Interesting Foreign Med School...

From what I have read and gathered, this school only requires an high school diploma/ged for admission, though they do provide their own admittance test. Just found it interesting they would not require a bachelors and/or at the very least the MCAT??


But that is their only pre-req. I just stumbled upon this at a pre-med site looking up some med school info…It is a legit school too.



http://www.shifacollege.edu/shifa/index.php

This is the norm over there. Medical and other professional undergraduate education (law, engineering, accounting etc) in most SE Asian commonwealth countries starts after the 12th grade. The degree granted is a bachelor’s degree (MBBS, not MD.) Admission is typically based on a combination of high school grades and either an independent admission test, or either of those alone. Many states have ‘entrance exams’ similar to the MCAT, but applicable only to schools in that state.


Some institutions that operate independently have their own entrance tests. This usually means that kids have to take a bunch of entrance tests at the end of 12th grade – one for the med schools in their home state, one or more for the independent institutes, maybe a few tests over at the neighboring states, and a couple more entrance tests in engineering or other professions, lest they not get into med school (or their top-choice med school.)

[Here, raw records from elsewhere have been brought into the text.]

(** The [oldChildren.forEach] callback of [resolveLook], with the recursive
    call [rec] and the result type left open; [resolveLook] instantiates
    [rec] with itself and [keep] with the identity. [index] is the array
    position of the head of [l]. *)
Section forEach.
Context {R : Type} (rec : node → ChildIndex.t → M R) (keep : node → R).
Context (oldChildren : list node) (typeMap : gmap string nat).

Fixpoint forEachChild (l : list node) (index : nat)
    (indexMap : gmap string nat) (newChildren : list R) : M (list R) :=
  match l with
  | [] => mret newChildren
  | child :: rest =>
      if truthy_node child then
        indexMap ← generateIndexMap child indexMap;
        childType ← getChildType child;
        let childIndex :=
          {| ChildIndex.index := index + 1;
             ChildIndex.length := length oldChildren;
             ChildIndex.typeIndex := indexMap !! propertyKey childType;
             ChildIndex.typeIndexLength := typeMap !! propertyKey childType |} in
        r ← rec child childIndex;
        forEachChild rest (S index) indexMap (newChildren ++ [r])
      else if is_undefined child then
        (* the arguments of the first warning name [oldChidren], which is
           declared nowhere; the texts of the warnings are abridged *)
        _ ← undeclared (A := ()) "oldChidren";
        _ ← console_warn "There are children which are either undefined, empty or invalid React Elements";
        _ ← console_warn "Look removed 1 child while validating";
        forEachChild rest (S index) indexMap newChildren
      else
        forEachChild rest (S index) indexMap (newChildren ++ [keep child])
  end.
End forEach.

(** The array branch of the children handling: the type-count pre-pass, then
    the loop. *)
Definition resolveChildren {R} (rec : node → ChildIndex.t → M R) (keep : node → R)
    (oldChildren : list node) : M (list R) :=
  typeMap ← generateTypeMap oldChildren;
  forEachChild rec keep oldChildren typeMap oldChildren 0 ∅ [].

Definition resolveClassName (css : rvalue) (newProps : props_t) : props_t :=
  if truthy_rvalue (className newProps) then
    set_className
      (RPrim (PStr (from_option rvalue_to_string "undefined" (className newProps)
                    +:+ " " +:+ rvalue_to_string css)))
      newProps
  else set_className css newProps.

(** [content.split('url(')[1].substr(0, content.length - 5)] *)
Definition createPseudoImage (content : string) : M node :=
  match JsString.split content "url(" !! 1 with
  | Some piece =>
      mret (createElement "img"
              (mkProps None None None
                 [("src", AVal (PStr (JsString.substr0 piece
                                         (Z.of_nat (String.length content) - 5))))]
                 (Prim PUndef))
              (Prim PUndef))
  | None => throw (TypeError "Cannot read properties of undefined (reading 'substr')")
  end.

Definition addPseudoElement (styles : styles_t) : M node :=
  '(content, styles) ←
    (if truthy_sval (obj_get "content" styles) then
       match obj_get "content" styles with
       | Some (SPrim (PStr s)) => mret (s, obj_delete "content" styles)
       | _ => throw (TypeError "content.indexOf is not a function")
       end
     else mret ("", styles));
  children ←
    (if JsString.includes "url(" content then
       img ← createPseudoImage content; mret (Arr [img])
     else mret (Prim (PStr content)));
  mret (createElement "span" (set_style styles emptyProps) children).

Section resolve.
(** The collaborators that live outside these sources: the expression
    evaluator (it may add listeners to the outgoing props while deciding)
    and the pseudo-element test of the validator. *)
Context (evaluateExpression :
           LookComponent → node → string → props_t → option ChildIndex.t → bool * props_t).
Context (isPseudoElement : string → bool).
Context (Component : LookComponent).

(** [resolveStyle] recurses into the nested rule objects. Every call site
    passes an object, so the [RPrim] branch only makes the function total.
    The [css] entry is deleted from the rule before the iteration, which
    therefore skips it. The source also threads [newChildren] through the
    recursion without ever reading it. *)
Fixpoint resolveStyle (element : node) (styles : rvalue) (newProps : props_t)
    (childIndexMap : option ChildIndex.t) {struct styles} : M (styles_t * props_t) :=
  match styles with
  | RPrim _ => mret ([], newProps)
  | RObj fields =>
      let newProps :=
        match obj_get "css" fields with
        | Some css => resolveClassName css newProps
        | None => newProps
        end in
      (fix each (l : list (string * rvalue)) (newStyle : styles_t) (newProps : props_t)
         : M (styles_t * props_t) :=
         match l with
         | [] => mret (newStyle, newProps)
         | (property, value) :: rest =>
             if decide (property = "css") then each rest newStyle newProps
             else
               match value with
               | RObj sub =>
                   if bool_decide (sub = []) then each rest newStyle newProps
                   else
                     let '(matched, newProps) :=
                       evaluateExpression Component element property newProps childIndexMap in
                     if matched then
                       '(resolved, newProps) ← resolveStyle element value newProps childIndexMap;
                       if isPseudoElement property then
                         pseudo ← addPseudoElement resolved;
                         each rest
                           (obj_set
                              (if JsString.includes "before" property then "before" else "after")
                              (SNode pseudo) newStyle)
                           newProps
                       else each rest (assign newStyle resolved) newProps
                     else each rest newStyle newProps
               | RPrim p => each rest (obj_set property (SPrim p) newStyle) newProps
               end
         end) fields [] newProps
  end.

Sounds like a good deal for them…

until the last decade or so, doctors who trained and practiced in many foreign did not have the opportunity for a financially robust medical practice compared to the US. For example, Filipino doctors often came to the United States to work as nurses as it was much more lucrative for them. Many South Asian doctors came to fill the internal medical residencies in the US. However, with teh advent and growth of “tourism medicine” especially in India, there is now great rush to attend medical school and get into one of these growing cash practices where americans go abroad for elective surgery. Or even needed surgery when they don’t have insurance. This has grown so quickly that there are now popping up chinese medical schools taught in english to attract Indian students, similar to the Caribbean medical schools that serve US students, Some of the Caribbean schools, such as Ross and especially St. George’s, are recruiting heavily for this new demographic of students from india and other south asian students.